Go 'Inside the House of Money'

 

Editor's note: This was written by Steven Drobny.

Sometimes when I walk out onto the street and look around, I get so bearish that I think about buying a bloody castle in Scotland and moving up there with a couple of loaded shotguns and a truckload of canned foods.

When you look at the whole world and see what it's built on, it's not sustainable. It is totally, clearly not sustainable. The biggest thing that scares me is that we are about four meals away from total anarchy. I don't know how much food you have in your house, but if there is a run on the food supply with nothing available in supermarkets or restaurants, we are in deep trouble. Anarchy on the streets. I think about that often!

-- Inside the House of Money, Revised and Updated (page 362)

This excerpt from the revised and updated edition of Inside the House of Money might have seemed a humorous exaggeration when the book was first released in 2006. Global economies were booming, and markets from real estate to emerging markets to commodities were roaring. Wall Street titans and hedge fund managers were the masters of the universe, raking in seven- to 10-figure salaries for making bets in world markets.
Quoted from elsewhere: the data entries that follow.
(** ** The Lua side

    [command.req] and [command.push] of [clusterd.lua] send, [command.socket] receives a
    request, [dispatch_by_session] of [socketchannel.lua] a response. *)

Definition truthy (v : lval) : bool := match v with LNil | LBool false => false | _ => true end.

(** Value [n] of a call, counted from 0. *)
Definition arg (vals : list lval) (n : nat) : lval := nth n vals LNil.

(** A message to a service of another node. *)
Record request : Set := Request {
  rq_addr : cl_addr;
  rq_msg : list Z;
  rq_push : bool
}.

(** The packages and the next session of the node; a push uses up a session only when it has
    parts. *)
Definition send_request (session : Z) (r : request) : luaR (list (list Z) * Z) :=
  '(_, p) ← packrequest (rq_addr r) session (Some (rq_msg r)) (Z.of_nat (length (rq_msg r))) (rq_push r);
  match p with
  | inl e => luaL_error e
  | inr p =>
      lua_ret (pk_request p :: default [] (pk_multi p),
        if rq_push r && negb (match pk_multi p with Some _ => true | None => false end) then session else pk_session p)
  end.

(** [large_request[session]] *)
Record large : Set := Large {
  lr_addr : lval;
  lr_push : lval;
  lr_list : list lval
}.

(** What happens with a request that is complete. *)
Inductive delivery : Set :=
| Deliver (addr session : lval) (msg : list Z) (is_push : lval)
| InvalidLarge (session : Z).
Fast forward to today and the world seems ominously close to the one predicted above by an anonymous London-based currency specialist, one of 13 interviews with global macro hedge fund managers that make up Inside the House of Money. Even midway through 2008, inflation remained the main preoccupation as commodity markets continued to rally and oil was pushing $150 per barrel. But as the subprime crisis became a full-blown international credit, debt and solvency crisis, banks began to teeter on unsustainable levels of leverage and a host of scandals compounded an already pervasive lack of confidence.

As risk assets of all kinds were sold en masse, the receding tide exposed many hedge funds for what they were: leveraged market beta plays. Although it now seems clear that hedge funds broadly were far less leveraged than the banks, which are now dragging down the real economy, hedge fund performance suffered, with even some celebrated household names losing 50% to 90% of their (investors') assets.

Almost without exception, funds that performed well in the recent environment were funds that understood the global macro picture. Whether a manager called him- or herself equity long/short, fixed income, commodity or other, understanding the broader macro backdrop became paramount.